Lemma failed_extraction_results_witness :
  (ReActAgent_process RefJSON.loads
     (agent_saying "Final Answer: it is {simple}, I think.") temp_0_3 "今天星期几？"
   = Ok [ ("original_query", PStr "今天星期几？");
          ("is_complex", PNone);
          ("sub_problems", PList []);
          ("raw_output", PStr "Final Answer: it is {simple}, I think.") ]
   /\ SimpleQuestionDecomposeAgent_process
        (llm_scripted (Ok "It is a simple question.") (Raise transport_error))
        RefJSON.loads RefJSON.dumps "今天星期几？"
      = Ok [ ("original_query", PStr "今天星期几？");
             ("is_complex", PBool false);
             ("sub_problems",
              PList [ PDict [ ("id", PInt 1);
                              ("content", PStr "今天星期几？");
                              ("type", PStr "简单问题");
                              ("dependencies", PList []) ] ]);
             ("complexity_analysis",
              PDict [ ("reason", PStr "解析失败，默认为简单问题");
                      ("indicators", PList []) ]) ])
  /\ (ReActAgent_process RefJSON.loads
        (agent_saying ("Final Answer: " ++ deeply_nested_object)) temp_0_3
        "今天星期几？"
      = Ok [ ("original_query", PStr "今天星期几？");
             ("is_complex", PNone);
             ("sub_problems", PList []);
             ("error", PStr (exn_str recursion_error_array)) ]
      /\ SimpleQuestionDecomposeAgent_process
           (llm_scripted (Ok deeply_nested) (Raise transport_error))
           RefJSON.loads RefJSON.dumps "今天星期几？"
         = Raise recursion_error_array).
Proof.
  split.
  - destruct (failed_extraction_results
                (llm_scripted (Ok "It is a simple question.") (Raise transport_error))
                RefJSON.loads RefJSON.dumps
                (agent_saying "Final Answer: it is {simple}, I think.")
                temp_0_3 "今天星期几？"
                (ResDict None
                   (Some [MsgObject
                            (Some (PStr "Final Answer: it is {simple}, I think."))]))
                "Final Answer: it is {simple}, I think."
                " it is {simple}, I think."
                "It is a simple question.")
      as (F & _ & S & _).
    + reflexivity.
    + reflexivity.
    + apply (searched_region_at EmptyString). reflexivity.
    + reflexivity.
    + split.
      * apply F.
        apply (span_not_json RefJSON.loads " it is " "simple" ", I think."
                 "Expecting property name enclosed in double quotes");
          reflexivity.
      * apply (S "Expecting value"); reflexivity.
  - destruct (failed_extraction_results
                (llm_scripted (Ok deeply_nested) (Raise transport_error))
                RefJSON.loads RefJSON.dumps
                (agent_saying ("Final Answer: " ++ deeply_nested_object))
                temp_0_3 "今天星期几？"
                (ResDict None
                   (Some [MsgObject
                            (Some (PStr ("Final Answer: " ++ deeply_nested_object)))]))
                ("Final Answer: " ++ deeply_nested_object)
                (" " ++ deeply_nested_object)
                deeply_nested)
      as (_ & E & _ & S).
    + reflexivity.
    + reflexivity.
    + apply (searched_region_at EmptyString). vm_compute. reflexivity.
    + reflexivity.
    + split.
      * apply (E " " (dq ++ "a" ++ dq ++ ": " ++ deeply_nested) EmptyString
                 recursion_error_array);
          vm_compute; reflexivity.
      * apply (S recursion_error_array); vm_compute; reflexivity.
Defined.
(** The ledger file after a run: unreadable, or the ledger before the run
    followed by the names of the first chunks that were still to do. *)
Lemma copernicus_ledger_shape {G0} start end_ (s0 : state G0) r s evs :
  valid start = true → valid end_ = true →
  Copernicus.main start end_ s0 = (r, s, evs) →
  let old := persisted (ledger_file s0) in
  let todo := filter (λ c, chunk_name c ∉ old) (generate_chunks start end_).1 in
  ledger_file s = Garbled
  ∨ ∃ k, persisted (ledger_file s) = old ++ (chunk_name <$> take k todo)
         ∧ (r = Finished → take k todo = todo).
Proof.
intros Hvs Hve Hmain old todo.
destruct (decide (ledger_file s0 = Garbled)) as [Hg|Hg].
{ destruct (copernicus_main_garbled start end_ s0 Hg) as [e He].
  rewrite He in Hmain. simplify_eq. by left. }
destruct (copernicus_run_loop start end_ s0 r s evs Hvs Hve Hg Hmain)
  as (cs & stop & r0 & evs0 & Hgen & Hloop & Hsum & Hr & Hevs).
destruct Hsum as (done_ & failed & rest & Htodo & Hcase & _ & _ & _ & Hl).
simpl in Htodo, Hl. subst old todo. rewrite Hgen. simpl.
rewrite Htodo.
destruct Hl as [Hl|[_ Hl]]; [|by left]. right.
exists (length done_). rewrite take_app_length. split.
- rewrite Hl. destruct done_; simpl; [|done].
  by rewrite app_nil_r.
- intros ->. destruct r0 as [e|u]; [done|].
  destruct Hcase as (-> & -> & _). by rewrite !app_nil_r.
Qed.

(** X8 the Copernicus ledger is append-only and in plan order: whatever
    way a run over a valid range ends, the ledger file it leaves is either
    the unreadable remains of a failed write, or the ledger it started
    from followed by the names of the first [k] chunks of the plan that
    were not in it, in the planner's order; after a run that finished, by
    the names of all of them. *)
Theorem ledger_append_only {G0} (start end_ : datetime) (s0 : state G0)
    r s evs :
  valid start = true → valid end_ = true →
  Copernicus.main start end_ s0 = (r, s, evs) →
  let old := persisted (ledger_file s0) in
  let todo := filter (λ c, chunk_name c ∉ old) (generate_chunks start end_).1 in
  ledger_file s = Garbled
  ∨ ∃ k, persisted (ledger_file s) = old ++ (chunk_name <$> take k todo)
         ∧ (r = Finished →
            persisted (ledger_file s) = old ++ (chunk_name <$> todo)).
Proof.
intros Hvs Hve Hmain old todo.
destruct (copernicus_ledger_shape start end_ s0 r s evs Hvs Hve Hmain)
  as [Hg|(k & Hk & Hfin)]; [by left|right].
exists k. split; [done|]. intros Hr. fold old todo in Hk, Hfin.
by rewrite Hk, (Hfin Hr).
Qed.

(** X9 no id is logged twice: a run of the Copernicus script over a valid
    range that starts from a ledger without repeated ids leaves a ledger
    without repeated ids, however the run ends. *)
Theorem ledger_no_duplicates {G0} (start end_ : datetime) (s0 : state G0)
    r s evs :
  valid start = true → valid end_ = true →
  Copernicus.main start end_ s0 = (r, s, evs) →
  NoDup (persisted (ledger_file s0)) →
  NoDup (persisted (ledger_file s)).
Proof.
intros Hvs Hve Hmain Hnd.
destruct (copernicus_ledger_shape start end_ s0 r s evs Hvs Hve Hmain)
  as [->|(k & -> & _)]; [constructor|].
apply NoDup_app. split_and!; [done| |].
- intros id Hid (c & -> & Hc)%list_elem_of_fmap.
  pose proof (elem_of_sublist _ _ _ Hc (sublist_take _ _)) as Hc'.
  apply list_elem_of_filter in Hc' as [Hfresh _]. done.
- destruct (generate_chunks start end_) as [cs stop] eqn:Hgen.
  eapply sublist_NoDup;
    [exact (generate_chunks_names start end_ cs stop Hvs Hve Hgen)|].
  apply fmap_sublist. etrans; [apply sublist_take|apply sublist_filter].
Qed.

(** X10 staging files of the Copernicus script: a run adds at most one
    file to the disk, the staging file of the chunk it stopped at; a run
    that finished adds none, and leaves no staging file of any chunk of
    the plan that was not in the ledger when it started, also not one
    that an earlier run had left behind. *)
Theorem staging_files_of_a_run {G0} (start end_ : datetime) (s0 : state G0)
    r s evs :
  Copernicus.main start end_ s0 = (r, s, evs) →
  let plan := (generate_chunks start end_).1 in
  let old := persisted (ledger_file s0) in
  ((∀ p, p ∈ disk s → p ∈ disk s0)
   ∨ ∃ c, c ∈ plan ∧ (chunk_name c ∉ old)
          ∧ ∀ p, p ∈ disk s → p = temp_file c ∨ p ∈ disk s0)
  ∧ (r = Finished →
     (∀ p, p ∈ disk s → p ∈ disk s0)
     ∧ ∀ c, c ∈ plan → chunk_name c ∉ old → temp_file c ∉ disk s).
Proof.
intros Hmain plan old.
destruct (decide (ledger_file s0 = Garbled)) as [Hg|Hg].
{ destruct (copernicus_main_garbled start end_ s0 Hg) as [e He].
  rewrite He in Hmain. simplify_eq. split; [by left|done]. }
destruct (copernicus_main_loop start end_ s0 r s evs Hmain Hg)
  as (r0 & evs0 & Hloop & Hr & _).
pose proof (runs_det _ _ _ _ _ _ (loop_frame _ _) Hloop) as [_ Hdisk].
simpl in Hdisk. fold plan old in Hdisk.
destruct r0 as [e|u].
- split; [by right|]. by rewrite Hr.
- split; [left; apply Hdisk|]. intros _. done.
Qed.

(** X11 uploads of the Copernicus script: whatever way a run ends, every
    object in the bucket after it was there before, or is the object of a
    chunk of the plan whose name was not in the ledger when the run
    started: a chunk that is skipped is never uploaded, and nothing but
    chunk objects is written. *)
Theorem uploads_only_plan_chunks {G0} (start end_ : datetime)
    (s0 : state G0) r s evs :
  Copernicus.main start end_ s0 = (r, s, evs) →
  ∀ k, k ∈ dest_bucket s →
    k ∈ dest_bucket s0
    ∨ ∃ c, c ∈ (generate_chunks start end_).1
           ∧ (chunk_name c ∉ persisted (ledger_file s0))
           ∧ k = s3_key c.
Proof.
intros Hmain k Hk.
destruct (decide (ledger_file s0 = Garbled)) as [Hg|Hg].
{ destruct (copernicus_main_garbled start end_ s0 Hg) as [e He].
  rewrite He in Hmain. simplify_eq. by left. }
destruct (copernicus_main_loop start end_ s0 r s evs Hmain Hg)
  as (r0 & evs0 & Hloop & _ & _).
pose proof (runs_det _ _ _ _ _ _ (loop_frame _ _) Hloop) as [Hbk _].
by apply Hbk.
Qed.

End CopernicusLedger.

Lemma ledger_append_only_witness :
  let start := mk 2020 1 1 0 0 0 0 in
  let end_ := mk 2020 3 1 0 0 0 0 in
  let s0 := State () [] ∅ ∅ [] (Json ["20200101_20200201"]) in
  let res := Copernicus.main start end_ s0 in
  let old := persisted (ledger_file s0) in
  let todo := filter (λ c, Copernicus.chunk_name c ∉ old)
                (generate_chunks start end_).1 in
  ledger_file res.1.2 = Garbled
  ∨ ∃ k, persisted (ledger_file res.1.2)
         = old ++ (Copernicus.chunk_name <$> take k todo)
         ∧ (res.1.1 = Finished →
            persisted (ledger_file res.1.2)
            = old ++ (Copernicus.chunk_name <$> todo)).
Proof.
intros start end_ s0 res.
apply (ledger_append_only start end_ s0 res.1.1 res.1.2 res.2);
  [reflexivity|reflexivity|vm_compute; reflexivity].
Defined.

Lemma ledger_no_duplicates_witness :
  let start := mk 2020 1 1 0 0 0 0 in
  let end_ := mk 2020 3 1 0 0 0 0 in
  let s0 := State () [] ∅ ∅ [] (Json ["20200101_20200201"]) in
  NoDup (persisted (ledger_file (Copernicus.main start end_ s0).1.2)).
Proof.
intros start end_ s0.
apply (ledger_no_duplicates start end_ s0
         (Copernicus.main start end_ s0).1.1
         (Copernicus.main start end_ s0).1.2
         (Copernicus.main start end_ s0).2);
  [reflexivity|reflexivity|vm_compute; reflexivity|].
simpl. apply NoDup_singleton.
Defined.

—————

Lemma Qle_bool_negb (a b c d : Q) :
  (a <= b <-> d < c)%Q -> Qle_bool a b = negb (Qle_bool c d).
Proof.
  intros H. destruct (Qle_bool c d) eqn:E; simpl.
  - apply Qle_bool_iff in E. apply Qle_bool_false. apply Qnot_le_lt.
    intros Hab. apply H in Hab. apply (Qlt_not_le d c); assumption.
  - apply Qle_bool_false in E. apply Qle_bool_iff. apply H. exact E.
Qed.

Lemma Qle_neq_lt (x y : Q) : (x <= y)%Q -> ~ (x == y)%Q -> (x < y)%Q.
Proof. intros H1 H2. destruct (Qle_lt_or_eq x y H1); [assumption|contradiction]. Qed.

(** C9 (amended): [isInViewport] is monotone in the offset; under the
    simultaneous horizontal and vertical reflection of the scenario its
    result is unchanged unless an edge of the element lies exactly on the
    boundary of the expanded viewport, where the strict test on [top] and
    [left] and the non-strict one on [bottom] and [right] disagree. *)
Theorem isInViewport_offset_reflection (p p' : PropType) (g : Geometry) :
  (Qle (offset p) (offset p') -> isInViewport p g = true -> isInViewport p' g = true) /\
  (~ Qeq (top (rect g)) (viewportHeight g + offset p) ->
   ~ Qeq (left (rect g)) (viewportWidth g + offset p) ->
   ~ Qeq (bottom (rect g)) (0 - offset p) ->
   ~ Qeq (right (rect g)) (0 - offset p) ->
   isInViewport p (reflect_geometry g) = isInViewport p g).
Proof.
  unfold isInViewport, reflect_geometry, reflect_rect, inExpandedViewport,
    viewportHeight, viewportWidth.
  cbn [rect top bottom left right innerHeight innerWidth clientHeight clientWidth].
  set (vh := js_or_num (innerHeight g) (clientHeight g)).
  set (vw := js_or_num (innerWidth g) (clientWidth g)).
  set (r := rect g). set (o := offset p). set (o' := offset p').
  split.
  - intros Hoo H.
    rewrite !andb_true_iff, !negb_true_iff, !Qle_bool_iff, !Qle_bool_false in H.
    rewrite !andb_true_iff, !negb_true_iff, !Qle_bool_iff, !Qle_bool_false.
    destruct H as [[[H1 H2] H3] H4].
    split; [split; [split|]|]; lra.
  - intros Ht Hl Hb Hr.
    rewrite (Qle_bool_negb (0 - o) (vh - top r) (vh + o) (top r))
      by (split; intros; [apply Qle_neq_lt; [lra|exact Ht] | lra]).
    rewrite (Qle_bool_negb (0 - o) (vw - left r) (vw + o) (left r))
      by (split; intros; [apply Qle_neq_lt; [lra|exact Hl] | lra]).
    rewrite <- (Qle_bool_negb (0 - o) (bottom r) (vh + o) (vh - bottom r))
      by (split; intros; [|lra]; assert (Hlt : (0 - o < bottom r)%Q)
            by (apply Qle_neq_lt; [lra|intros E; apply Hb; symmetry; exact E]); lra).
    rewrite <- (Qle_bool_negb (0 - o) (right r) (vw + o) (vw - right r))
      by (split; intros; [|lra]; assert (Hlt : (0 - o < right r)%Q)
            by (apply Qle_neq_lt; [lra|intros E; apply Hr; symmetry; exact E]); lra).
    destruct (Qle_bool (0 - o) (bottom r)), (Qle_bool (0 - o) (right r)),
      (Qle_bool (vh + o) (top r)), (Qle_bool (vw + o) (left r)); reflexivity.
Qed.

—————

## [Instructions to follow]
Retype the records above, but only those lines that fall between the line containing "intros Hmain k Hk." and the line containing "(Copernicus.chunk_name <$> todo)).", with both of those lines included, exactly as written.

## [Solution for this task]
intros Hmain k Hk.
destruct (decide (ledger_file s0 = Garbled)) as [Hg|Hg].
{ destruct (copernicus_main_garbled start end_ s0 Hg) as [e He].
  rewrite He in Hmain. simplify_eq. by left. }
destruct (copernicus_main_loop start end_ s0 r s evs Hmain Hg)
  as (r0 & evs0 & Hloop & _ & _).
pose proof (runs_det _ _ _ _ _ _ (loop_frame _ _) Hloop) as [Hbk _].
by apply Hbk.
Qed.

End CopernicusLedger.

Lemma ledger_append_only_witness :
  let start := mk 2020 1 1 0 0 0 0 in
  let end_ := mk 2020 3 1 0 0 0 0 in
  let s0 := State () [] ∅ ∅ [] (Json ["20200101_20200201"]) in
  let res := Copernicus.main start end_ s0 in
  let old := persisted (ledger_file s0) in
  let todo := filter (λ c, Copernicus.chunk_name c ∉ old)
                (generate_chunks start end_).1 in
  ledger_file res.1.2 = Garbled
  ∨ ∃ k, persisted (ledger_file res.1.2)
         = old ++ (Copernicus.chunk_name <$> take k todo)
         ∧ (res.1.1 = Finished →
            persisted (ledger_file res.1.2)
            = old ++ (Copernicus.chunk_name <$> todo)).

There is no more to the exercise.